Phenothiazin ist ein Grundmolekül für viele Derivate, die ein breites Anwendungsgebiet in der Pharmaindustrie.
Synthese
Phenothiazin wurde zuerst synthetisiert von August Bernthsen im Jahr 1883. Er ging Diphenylamin Antworten mit Schwefel. Heute wird die Substanz von a Cyclisierung von Diphenylsulfid.
Anwendungen
Phenothiazin wird seit 1935 als Insektizid, als es vermarktet wurde von DuPont. Manchmal wird es auch verwendet als Anthelminthikum.

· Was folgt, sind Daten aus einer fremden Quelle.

Lemma hex_step x c ds max :
  0 <= x -> 0 <= max -> hexadecimal (c :: ds) -> value_onto 16 x (c :: ds) <= max ->
  add_ascii 16 max x c = (true, x * 16 + ascii_to_int 16 c) /\ 0 <= x * 16 + ascii_to_int 16 c.
Proof.
  intros Hx Hm Hds Hv. apply Forall_cons in Hds as [Hc Hds].
  pose proof (digit_range 16 c is_base_16 Hc). split; [|lia].
  apply add_ascii_fits; [apply is_base_16|done..|].
  pose proof (value_onto_grows 16 (x * 16 + ascii_to_int 16 c) ds is_base_16 ltac:(lia) Hds).
  change (value_onto 16 x (c :: ds)) with (value_onto 16 (x * 16 + ascii_to_int 16 c) ds) in Hv. lia.
Qed.

Lemma l_read_hex callback ds r l :
  hexadecimal ds -> mode l <> v4_octets -> 0 <= hex_res l -> value_onto 16 (hex_res l) ds <= 65535 ->
  piece_end r ->
  exists l', ends (l_fsm callback) l_read l (ds ++ r) (end_code r) l' r
    /\ mode l' <> v4_octets /\ hex_res l' = value_onto 16 (hex_res l) ds /\ dest l' = dest l.
Proof.
  intros Hds. revert l; induction ds as [|c ds IH]; intros l Hm Hx Hv Hr.
  - exists l. split_and!; [|done..]. apply ends_term; [done|]. intros c r' Hc _.
    destruct (piece_end_class r c r' Hr Hc) as [H1 H2]. cbn [body l_fsm l_body]. by rewrite H1, H2, !andb_false_r.
  - destruct (hex_step (hex_res l) c ds 65535 Hx ltac:(lia) Hds Hv) as [Ha H0].
    pose proof Hds as Hds'. apply Forall_cons in Hds' as [Hc Hds'].
    pose proof (digit_nonzero 16 c is_base_16 Hc) as Hc0.
    destruct (mode l) eqn:Hml; [| |done].
    + destruct (IH Hds' (rd_both l c).2) as (l' & He & H1 & H2 & H3);
        [cbn; rewrite Hml; by destruct (_ && _)|cbn; by rewrite Ha|cbn; by rewrite Ha|done|].
      cbn in H2, H3. rewrite Ha in H2. exists l'. split_and!; [|done..].
      eapply ends_take; [done| |exact He]. cbn [body l_fsm l_body].
      rewrite bool_decide_eq_true_2, Hc by done. unfold checked. cbn [andb rd_both fst]. by rewrite Ha.
    + destruct (IH Hds' (rd_hex l c).2) as (l' & He & H1 & H2 & H3);
        [cbn; by rewrite Hml|cbn; by rewrite Ha|cbn; by rewrite Ha|done|].
      cbn in H2, H3. rewrite Ha in H2. exists l'. split_and!; [|done..].
      eapply ends_take; [done| |exact He]. cbn [body l_fsm l_body].
      rewrite bool_decide_eq_false_2, bool_decide_eq_true_2, Hc by (by rewrite ?Hml).
      unfold checked. cbn [andb rd_hex fst]. by rewrite Ha.
Qed.

Lemma reads_h16_or_l32 callback `{!Stores callback} n p ds r :
  parts_ok n p -> (n + 4 <= 16)%nat -> hexadecimal ds -> ds <> [] -> value 16 ds <= 65535 -> piece_end r ->
  reads (read_ipv6_h16_or_l32 callback p) (ds ++ r) (end_code r) (value16 callback (value 16 ds) p) r.
Proof.
  intros Hp Hn Hds Hne Hv Hr. destruct ds as [|c ds]; [done|]. cbn [app].
  pose proof Hds as Hds'. apply Forall_cons in Hds' as [Hc Hds'].
  destruct (hex_step 0 c ds 65535 ltac:(lia) ltac:(lia) Hds Hv) as [Ha H0].
  set (l0 := LL indeterminate 0 0 0 0 p).
  destruct (l_read_hex callback ds r (rd_both l0 c).2) as (l' & He & H1 & H2 & H3); [done|..|done|].
  { cbn. by destruct (_ && _). }
  { cbn. by rewrite Ha. }
  { cbn. by rewrite Ha. }
  assert (He0 : ends (l_fsm callback) l_init l0 (c :: ds ++ r) (end_code r) l' r).
  { eapply ends_take; [by apply (digit_nonzero 16 c is_base_16)| |exact He].
    cbn [body l_fsm l_body]. rewrite Hc. unfold checked. cbn [rd_both fst l0 hex_res]. by rewrite Ha. }
  pose proof (l_fsm_ok callback n Hn) as Hok.
  apply (ends_reads _ (l_inv n) (fun _ => 0%nat)) in He0; [|done].
  intros co ln col. destruct (He0 co ln col) as (ln' & col' & Hrun). exists ln', col'.
  unfold read_ipv6_h16_or_l32. fold l0. rewrite Hrun. cbn [code].
  assert (accepted (end_code r) = true) as -> by (destruct r as [|d r]; [done|]; cbn; by destruct (d =? 0)).
  rewrite bool_decide_eq_false_2 by done. cbn in H2, H3. rewrite Ha in H2. by rewrite H2, H3.
Qed.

Die Hauptverwendungszwecke von Phenothiazin und seinen Derivaten liegen jedoch in der Herstellung von Arzneimitteln:
- Antipsychotika, wie Chlorpromazin (wo ein Dimethyl-propan-1-amin-Gruppe zum Stickstoffatom von Phenothiazin verknüpft ist)
- Antihistaminika, wie Promethazin (mit einer an das Stickstoffatom von Phenothiazin gebundenen Dimethyl-2-aminopropan-Gruppe)
Die Phenothiazine bilden die größte Gruppe innerhalb der Antipsychotika. Sie können jedoch sehr ernst sein Nebenwirkungen habe, wie Akathisie, Spätdyskinesie und in geringerem Maße die malignes neuroleptisches Syndrom.
Darüber hinaus werden Phenothiazine gegen Herzinsuffizienz und wenn Antiemetikum gegen sich übergeben bei unter anderem Bewegungskrankheit.
Toxikologie und Sicherheit
Die Substanz zersetzt sich beim Erhitzen und bei Kontakt mit Säuren, die giftige und reizende Dämpfe produzieren, einschließlich Stickoxide und Schwefeloxide.
Die Substanz reizt die Augen, das Haut und der Atemwege.